*** DATA EXTRACT ***

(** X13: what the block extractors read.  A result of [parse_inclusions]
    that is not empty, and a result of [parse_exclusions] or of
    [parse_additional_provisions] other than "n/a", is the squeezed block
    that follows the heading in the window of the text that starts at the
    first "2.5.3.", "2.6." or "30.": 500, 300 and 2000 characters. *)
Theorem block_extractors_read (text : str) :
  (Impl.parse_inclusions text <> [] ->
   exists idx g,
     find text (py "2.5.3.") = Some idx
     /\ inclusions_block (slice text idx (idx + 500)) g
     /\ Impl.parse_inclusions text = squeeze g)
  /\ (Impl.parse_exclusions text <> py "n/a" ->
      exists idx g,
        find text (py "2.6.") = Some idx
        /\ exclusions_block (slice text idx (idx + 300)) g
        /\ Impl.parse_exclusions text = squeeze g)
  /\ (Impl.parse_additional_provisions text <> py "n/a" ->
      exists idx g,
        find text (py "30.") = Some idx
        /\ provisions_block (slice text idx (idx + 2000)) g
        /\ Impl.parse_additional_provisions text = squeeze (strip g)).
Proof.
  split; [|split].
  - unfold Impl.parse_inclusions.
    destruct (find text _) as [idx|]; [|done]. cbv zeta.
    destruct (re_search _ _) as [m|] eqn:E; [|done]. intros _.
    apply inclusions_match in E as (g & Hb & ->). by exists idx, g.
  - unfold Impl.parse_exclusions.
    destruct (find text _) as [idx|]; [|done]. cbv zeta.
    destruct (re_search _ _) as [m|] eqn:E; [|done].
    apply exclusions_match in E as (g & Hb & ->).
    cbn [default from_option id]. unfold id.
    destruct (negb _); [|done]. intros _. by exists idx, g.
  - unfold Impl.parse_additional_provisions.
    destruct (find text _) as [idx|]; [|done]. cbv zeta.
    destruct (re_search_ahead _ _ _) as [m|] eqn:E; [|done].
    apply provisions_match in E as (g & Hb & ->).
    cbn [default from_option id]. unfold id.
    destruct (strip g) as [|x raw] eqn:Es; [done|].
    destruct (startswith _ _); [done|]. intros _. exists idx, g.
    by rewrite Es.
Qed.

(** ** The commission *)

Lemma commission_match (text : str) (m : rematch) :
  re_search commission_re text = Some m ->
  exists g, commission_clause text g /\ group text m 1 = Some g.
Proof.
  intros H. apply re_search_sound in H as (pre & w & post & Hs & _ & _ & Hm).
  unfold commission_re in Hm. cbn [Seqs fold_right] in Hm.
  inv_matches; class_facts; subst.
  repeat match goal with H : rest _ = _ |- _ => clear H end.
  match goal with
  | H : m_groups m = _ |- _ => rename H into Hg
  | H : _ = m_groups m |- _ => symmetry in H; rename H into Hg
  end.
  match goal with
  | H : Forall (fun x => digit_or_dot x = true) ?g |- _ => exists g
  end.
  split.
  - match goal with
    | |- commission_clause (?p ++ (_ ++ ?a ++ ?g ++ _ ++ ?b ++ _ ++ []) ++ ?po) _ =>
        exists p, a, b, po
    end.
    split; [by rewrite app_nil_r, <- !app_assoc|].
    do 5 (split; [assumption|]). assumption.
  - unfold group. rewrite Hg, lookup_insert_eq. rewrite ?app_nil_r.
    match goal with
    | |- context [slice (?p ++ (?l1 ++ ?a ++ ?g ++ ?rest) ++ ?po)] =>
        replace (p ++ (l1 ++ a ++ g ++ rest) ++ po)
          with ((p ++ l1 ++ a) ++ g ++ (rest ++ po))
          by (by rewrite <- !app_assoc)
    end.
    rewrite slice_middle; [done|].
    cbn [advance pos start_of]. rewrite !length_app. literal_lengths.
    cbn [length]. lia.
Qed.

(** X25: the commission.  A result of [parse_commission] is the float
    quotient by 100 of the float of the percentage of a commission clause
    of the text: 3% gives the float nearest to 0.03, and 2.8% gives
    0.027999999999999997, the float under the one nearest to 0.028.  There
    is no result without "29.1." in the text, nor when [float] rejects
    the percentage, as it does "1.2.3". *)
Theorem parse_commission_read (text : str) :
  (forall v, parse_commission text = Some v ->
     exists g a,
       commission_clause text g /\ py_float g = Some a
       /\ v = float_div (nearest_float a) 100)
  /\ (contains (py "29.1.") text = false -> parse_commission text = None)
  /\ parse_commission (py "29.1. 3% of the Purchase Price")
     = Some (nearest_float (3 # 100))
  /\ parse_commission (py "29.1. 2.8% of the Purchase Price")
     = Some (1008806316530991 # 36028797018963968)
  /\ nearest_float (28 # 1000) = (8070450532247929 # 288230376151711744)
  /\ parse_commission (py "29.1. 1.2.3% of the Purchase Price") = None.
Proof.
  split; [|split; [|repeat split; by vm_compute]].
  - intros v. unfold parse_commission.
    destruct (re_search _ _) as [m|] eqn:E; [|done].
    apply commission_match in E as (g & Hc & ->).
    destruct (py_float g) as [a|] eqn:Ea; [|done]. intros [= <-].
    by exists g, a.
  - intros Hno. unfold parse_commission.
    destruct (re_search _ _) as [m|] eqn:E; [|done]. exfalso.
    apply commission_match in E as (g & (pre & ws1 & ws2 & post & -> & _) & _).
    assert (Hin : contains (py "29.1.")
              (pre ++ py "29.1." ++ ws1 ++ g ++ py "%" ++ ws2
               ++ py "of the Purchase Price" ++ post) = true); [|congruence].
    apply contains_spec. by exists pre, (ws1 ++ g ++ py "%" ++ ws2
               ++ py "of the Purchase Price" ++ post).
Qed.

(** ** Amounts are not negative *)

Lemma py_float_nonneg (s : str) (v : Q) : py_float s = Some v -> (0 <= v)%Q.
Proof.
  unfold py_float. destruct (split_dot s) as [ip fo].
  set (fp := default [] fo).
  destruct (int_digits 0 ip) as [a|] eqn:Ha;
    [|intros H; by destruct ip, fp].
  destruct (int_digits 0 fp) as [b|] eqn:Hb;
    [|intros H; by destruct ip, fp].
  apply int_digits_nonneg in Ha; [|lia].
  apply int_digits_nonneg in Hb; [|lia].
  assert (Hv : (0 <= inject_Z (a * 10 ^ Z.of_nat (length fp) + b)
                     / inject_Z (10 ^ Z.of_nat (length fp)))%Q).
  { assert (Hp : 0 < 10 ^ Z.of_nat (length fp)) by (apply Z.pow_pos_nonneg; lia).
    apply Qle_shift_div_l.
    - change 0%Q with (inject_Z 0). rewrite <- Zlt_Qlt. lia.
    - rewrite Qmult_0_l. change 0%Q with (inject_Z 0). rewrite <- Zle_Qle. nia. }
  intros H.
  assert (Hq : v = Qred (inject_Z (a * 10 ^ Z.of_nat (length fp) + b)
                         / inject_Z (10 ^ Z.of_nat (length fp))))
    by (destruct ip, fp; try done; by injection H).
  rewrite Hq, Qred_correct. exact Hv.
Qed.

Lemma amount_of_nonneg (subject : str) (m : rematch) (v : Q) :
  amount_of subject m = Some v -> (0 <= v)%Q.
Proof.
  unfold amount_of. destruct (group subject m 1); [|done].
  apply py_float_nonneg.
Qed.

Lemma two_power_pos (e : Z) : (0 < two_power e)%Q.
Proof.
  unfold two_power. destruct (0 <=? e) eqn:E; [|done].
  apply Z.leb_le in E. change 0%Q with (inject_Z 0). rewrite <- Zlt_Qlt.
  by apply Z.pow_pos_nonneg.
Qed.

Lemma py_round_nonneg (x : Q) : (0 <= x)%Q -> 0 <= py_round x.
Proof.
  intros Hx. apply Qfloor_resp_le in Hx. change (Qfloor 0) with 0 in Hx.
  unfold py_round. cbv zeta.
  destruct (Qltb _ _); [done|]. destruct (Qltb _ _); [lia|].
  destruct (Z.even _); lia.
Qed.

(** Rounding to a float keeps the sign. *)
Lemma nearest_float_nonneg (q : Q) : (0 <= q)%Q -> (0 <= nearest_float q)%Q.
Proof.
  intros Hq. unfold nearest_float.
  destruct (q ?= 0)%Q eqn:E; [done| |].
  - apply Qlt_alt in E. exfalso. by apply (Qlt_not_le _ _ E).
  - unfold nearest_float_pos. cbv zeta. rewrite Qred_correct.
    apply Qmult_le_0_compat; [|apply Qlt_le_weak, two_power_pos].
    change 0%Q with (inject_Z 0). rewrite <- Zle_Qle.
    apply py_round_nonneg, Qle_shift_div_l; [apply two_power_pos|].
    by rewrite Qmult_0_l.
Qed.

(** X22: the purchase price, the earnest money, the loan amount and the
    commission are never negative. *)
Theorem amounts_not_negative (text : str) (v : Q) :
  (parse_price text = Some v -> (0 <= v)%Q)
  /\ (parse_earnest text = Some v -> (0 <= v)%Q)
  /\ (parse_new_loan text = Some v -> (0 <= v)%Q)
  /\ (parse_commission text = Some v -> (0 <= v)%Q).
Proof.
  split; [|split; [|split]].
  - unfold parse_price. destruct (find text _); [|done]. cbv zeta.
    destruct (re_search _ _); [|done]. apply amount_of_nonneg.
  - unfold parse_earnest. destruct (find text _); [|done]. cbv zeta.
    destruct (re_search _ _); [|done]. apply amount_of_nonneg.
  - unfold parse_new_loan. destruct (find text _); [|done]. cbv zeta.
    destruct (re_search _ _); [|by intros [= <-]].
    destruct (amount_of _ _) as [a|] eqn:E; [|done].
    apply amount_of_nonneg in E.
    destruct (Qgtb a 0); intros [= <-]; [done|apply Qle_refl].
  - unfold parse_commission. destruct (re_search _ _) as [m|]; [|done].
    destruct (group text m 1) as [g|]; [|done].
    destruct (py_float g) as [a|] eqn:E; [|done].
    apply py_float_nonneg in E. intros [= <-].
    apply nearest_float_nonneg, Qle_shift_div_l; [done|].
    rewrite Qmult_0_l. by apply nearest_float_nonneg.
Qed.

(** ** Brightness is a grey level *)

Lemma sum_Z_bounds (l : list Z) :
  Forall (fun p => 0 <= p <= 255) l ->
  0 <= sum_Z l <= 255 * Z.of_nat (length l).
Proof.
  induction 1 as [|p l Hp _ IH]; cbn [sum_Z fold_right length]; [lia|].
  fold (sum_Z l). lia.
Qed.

*** End of DATA EXTRACT ***

> [EXERCISE DESCRIPTION]: Look through the records and gather every line containing "assert".

> [TASK ANSWER]:
    assert (Hin : contains (py "29.1.")
  assert (Hv : (0 <= inject_Z (a * 10 ^ Z.of_nat (length fp) + b)
  { assert (Hp : 0 < 10 ^ Z.of_nat (length fp)) by (apply Z.pow_pos_nonneg; lia).
  assert (Hq : v = Qred (inject_Z (a * 10 ^ Z.of_nat (length fp) + b)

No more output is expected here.